■ **Exercise requirements**:
Check every line of the data below for the string "without", and copy the ones that hold it.

■ **Excerpted data**:
=== Begin Enclosure ===

(** The test [isFirstRow && (parent is a table || (parent is a tbody without
    element before it))] of the second branch of [convert_tr]. *)
Definition structurallyFirst (ctx : context) (isFirstRow : bool) : result bool :=
  if isFirstRow then
    match ctx with
    | [] => Throw TypeError
    | f :: up =>
        match parent f with
        | PDocument => Throw TypeError
        | PElement t _ =>
            Ok (String.eqb (toLowerCase t) "table"
                || (String.eqb (toLowerCase t) "tbody"
                    && negb (isSet (previousElementSibling up))))
        end
    end
  else Ok false.

(** [convert_tr].  The separator line is as long as the colspans of the
    cells say, so the strings of that branch are [built]; the two header
    lines of the other branch are as long as the row has cells. *)
Definition convert_tr (o : options) (el : node) (ctx : context) (text : string)
  (convertAsInline : bool) : result string :=
  let cells := filter isCell (children el) in
  let isFirstRow := negb (isSet (previousElementSibling ctx)) in
  let isHeadRow :=
    forallb (hasTag "th") cells
    || (parentHasTag "thead" ctx
        && match parentNode el ctx with
           | Some (p, _) => (List.length (children p) =? 1)%nat
           | None => false
           end) in
  isHeadRowMissing <- headRowMissing el ctx isFirstRow ;;
  if (isHeadRow || (isHeadRowMissing && table_infer_header o)) && isFirstRow then
    let fullColspan := fold_left (fun sum cell => add sum (colspanOf cell)) cells (Num 0) in
    segments <- Array_fill fullColspan "---" ;;
    line <- built (join " | " segments) ;;
    underline <- built ("| " ++ line ++ " |" ++ nl) ;;
    built ("|" ++ text ++ nl ++ underline)
  else
    second <- (if isHeadRowMissing && negb (table_infer_header o) then Ok true
               else structurallyFirst ctx isFirstRow) ;;
    if (second : bool) then
      let n := List.length cells in
      let overline :=
        "| " ++ join " | " (List.repeat EmptyString n) ++ " |" ++ nl
        ++ "| " ++ join " | " (List.repeat "___" n) ++ " |" ++ nl in
      Ok (overline ++ "|" ++ text ++ nl)
    else Ok ("|" ++ text ++ nl).

(** The table of rules: [this["convert_" + name]] is a function exactly for
    these names. *)
Definition pure (f : options -> node -> context -> string -> bool -> string) : rule :=
  fun o el ctx text inline => Ok (f o el ctx text inline).

Definition rules : list (string * rule) :=
  [ ("a", pure convert_a); ("b", pure convert_b); ("blockquote", pure convert_blockquote);
    ("br", pure convert_br); ("code", pure convert_code); ("del", pure convert_del);
    ("div", pure convert_div); ("article", pure convert_article);
    ("section", pure convert_section); ("em", pure convert_em); ("kbd", pure convert_kbd);
    ("dd", pure convert_dd); ("dt", pure convert_dt); ("hr", pure convert_hr);
    ("i", pure convert_i); ("img", convert_img); ("list", pure convert_list);
    ("ul", pure convert_ul); ("ol", pure convert_ol); ("li", pure convert_li);
    ("p", pure convert_p); ("pre", pure convert_pre); ("script", pure convert_script);
    ("style", pure convert_style); ("s", pure convert_s); ("strong", pure convert_strong);
    ("samp", pure convert_samp); ("sub", pure convert_sub); ("sup", pure convert_sup);
    ("table", pure convert_table); ("caption", pure convert_caption);
    ("figcaption", pure convert_figcaption); ("td", convert_td); ("th", convert_th);
    ("tr", convert_tr) ].

Fixpoint ruleNamed (name : string) (l : list (string * rule)) : option rule :=
  match l with
  | [] => None
  | (k, r) :: rest => if String.eqb k name then Some r else ruleNamed name rest
  end.

(** The class of the expression that turns a tag into a method name. *)
Definition isNameBreaker (c : ascii) : bool :=
  existsb (Ascii.eqb c) ["["; "]"; ":"; "-"]%char.

(** [this[funcName]] when it is a function.  A node without [tagName] has a
    [nodeName] that starts with a hash sign, and no rule has such a name. *)
Definition ruleFor (tag : string) : option rule :=
  if truthy tag
  then ruleNamed (replaceClass isNameBreaker (fun _ => "_") tag) rules
  else None.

=== End Enclosure ===

■ **Output for this task**:
(** The test [isFirstRow && (parent is a table || (parent is a tbody without
(** [this[funcName]] when it is a function.  A node without [tagName] has a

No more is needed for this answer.